*What to do*.
Every line of the listing is to be printed again exactly.

*Given data*.
========================================

Lemma reencryptColumn_spec c d rs d' rs' n :
  reencryptColumn oldEnc newEnc c d rs = Ok (d', rs', n) -> nonces rs ->
  (forall p, p <> place c -> d' !! p = d !! p) /\ column_rotated c d d' /\ nonces rs'.
Proof.
  unfold reencryptColumn. intros Hr Hrs. destruct (d !! place c) as [rows|] eqn:El; [|done].
  destruct (reencrypt_rows _ _ c _ rows rs) as [[rows' rs1]|] eqn:Er; [|done]. injection Hr as <- <- <-.
  destruct (reencrypt_rows_spec _ _ _ _ _ _ Er (filled_NoDup rows) Hrs) as (Hother & Hitems & Hrs').
  split_and!; [|intros id|done].
  - intros p Hp. by rewrite lookup_insert_ne.
  - unfold value. rewrite lookup_insert_eq, El. cbn.
    assert (Hno : (forall s, rows !! id <> Some (Some s)) -> rows' !! id = rows !! id).
    { intros Hn. apply Hother. intros ([j s] & -> & Hin)%list_elem_of_fmap. apply (Hn s).
      by apply filled_spec in Hin. }
    destruct (rows !! id) as [[s|]|] eqn:Ei.
    + by apply Hitems, filled_spec.
    + by apply Hno.
    + by apply Hno.
Qed.

Lemma column_rotated_other c d1 d2 d3 :
  d2 !! place c = d1 !! place c -> column_rotated c d2 d3 -> column_rotated c d1 d3.
Proof. intros E Hc id. specialize (Hc id). unfold value in *. by rewrite E in Hc. Qed.
Lemma column_rotated_later c d1 d2 d3 :
  d3 !! place c = d2 !! place c -> column_rotated c d1 d2 -> column_rotated c d1 d3.
Proof. intros E Hc id. specialize (Hc id). unfold value in *. by rewrite E. Qed.

Lemma reencrypt_all_spec cs d rs counts d' rs' counts' :
  reencrypt_all oldEnc newEnc cs d rs counts = Ok (d', rs', counts') ->
  NoDup (map place cs) -> nonces rs ->
  (forall p, p ∉ map place cs -> d' !! p = d !! p) /\ forall c, c ∈ cs -> column_rotated c d d'.
Proof.
  revert d rs counts. induction cs as [|c cs IH]; intros d rs counts Hr Hnd Hrs.
  { injection Hr as <- <- <-. split; [done|]. intros c Hin. by apply not_elem_of_nil in Hin. }
  cbn [reencrypt_all] in Hr. destruct (reencryptColumn _ _ c d rs) as [[[d1 rs1] n]|] eqn:Ec; [|done].
  cbn [map] in Hnd. apply list.NoDup_cons in Hnd as [Hni Hnd].
  destruct (reencryptColumn_spec _ _ _ _ _ _ Ec Hrs) as (Hother1 & Hcol & Hrs1).
  destruct (IH _ _ _ Hr Hnd Hrs1) as (Hother & Hcols). split.
  - intros p Hp. cbn [map] in Hp. apply not_elem_of_cons in Hp as [Hne Hp]. rewrite Hother by done. by apply Hother1.
  - intros x [->|Hx]%elem_of_cons.
    + by eapply column_rotated_later, Hcol; apply Hother.
    + eapply column_rotated_other; [|by apply Hcols]. apply Hother1. intros E. apply Hni.
      rewrite <- E. by apply list_elem_of_fmap_2.
Qed.
End laws.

========================================

*Exercise solution*.
Lemma reencryptColumn_spec c d rs d' rs' n :
  reencryptColumn oldEnc newEnc c d rs = Ok (d', rs', n) -> nonces rs ->
  (forall p, p <> place c -> d' !! p = d !! p) /\ column_rotated c d d' /\ nonces rs'.
Proof.
  unfold reencryptColumn. intros Hr Hrs. destruct (d !! place c) as [rows|] eqn:El; [|done].
  destruct (reencrypt_rows _ _ c _ rows rs) as [[rows' rs1]|] eqn:Er; [|done]. injection Hr as <- <- <-.
  destruct (reencrypt_rows_spec _ _ _ _ _ _ Er (filled_NoDup rows) Hrs) as (Hother & Hitems & Hrs').
  split_and!; [|intros id|done].
  - intros p Hp. by rewrite lookup_insert_ne.
  - unfold value. rewrite lookup_insert_eq, El. cbn.
    assert (Hno : (forall s, rows !! id <> Some (Some s)) -> rows' !! id = rows !! id).
    { intros Hn. apply Hother. intros ([j s] & -> & Hin)%list_elem_of_fmap. apply (Hn s).
      by apply filled_spec in Hin. }
    destruct (rows !! id) as [[s|]|] eqn:Ei.
    + by apply Hitems, filled_spec.
    + by apply Hno.
    + by apply Hno.
Qed.

Lemma column_rotated_other c d1 d2 d3 :
  d2 !! place c = d1 !! place c -> column_rotated c d2 d3 -> column_rotated c d1 d3.
Proof. intros E Hc id. specialize (Hc id). unfold value in *. by rewrite E in Hc. Qed.
Lemma column_rotated_later c d1 d2 d3 :
  d3 !! place c = d2 !! place c -> column_rotated c d1 d2 -> column_rotated c d1 d3.
Proof. intros E Hc id. specialize (Hc id). unfold value in *. by rewrite E. Qed.

Lemma reencrypt_all_spec cs d rs counts d' rs' counts' :
  reencrypt_all oldEnc newEnc cs d rs counts = Ok (d', rs', counts') ->
  NoDup (map place cs) -> nonces rs ->
  (forall p, p ∉ map place cs -> d' !! p = d !! p) /\ forall c, c ∈ cs -> column_rotated c d d'.
Proof.
  revert d rs counts. induction cs as [|c cs IH]; intros d rs counts Hr Hnd Hrs.
  { injection Hr as <- <- <-. split; [done|]. intros c Hin. by apply not_elem_of_nil in Hin. }
  cbn [reencrypt_all] in Hr. destruct (reencryptColumn _ _ c d rs) as [[[d1 rs1] n]|] eqn:Ec; [|done].
  cbn [map] in Hnd. apply list.NoDup_cons in Hnd as [Hni Hnd].
  destruct (reencryptColumn_spec _ _ _ _ _ _ Ec Hrs) as (Hother1 & Hcol & Hrs1).
  destruct (IH _ _ _ Hr Hnd Hrs1) as (Hother & Hcols). split.
  - intros p Hp. cbn [map] in Hp. apply not_elem_of_cons in Hp as [Hne Hp]. rewrite Hother by done. by apply Hother1.
  - intros x [->|Hx]%elem_of_cons.
    + by eapply column_rotated_later, Hcol; apply Hother.
    + eapply column_rotated_other; [|by apply Hcols]. apply Hother1. intros E. apply Hni.
      rewrite <- E. by apply list_elem_of_fmap_2.
Qed.
End laws.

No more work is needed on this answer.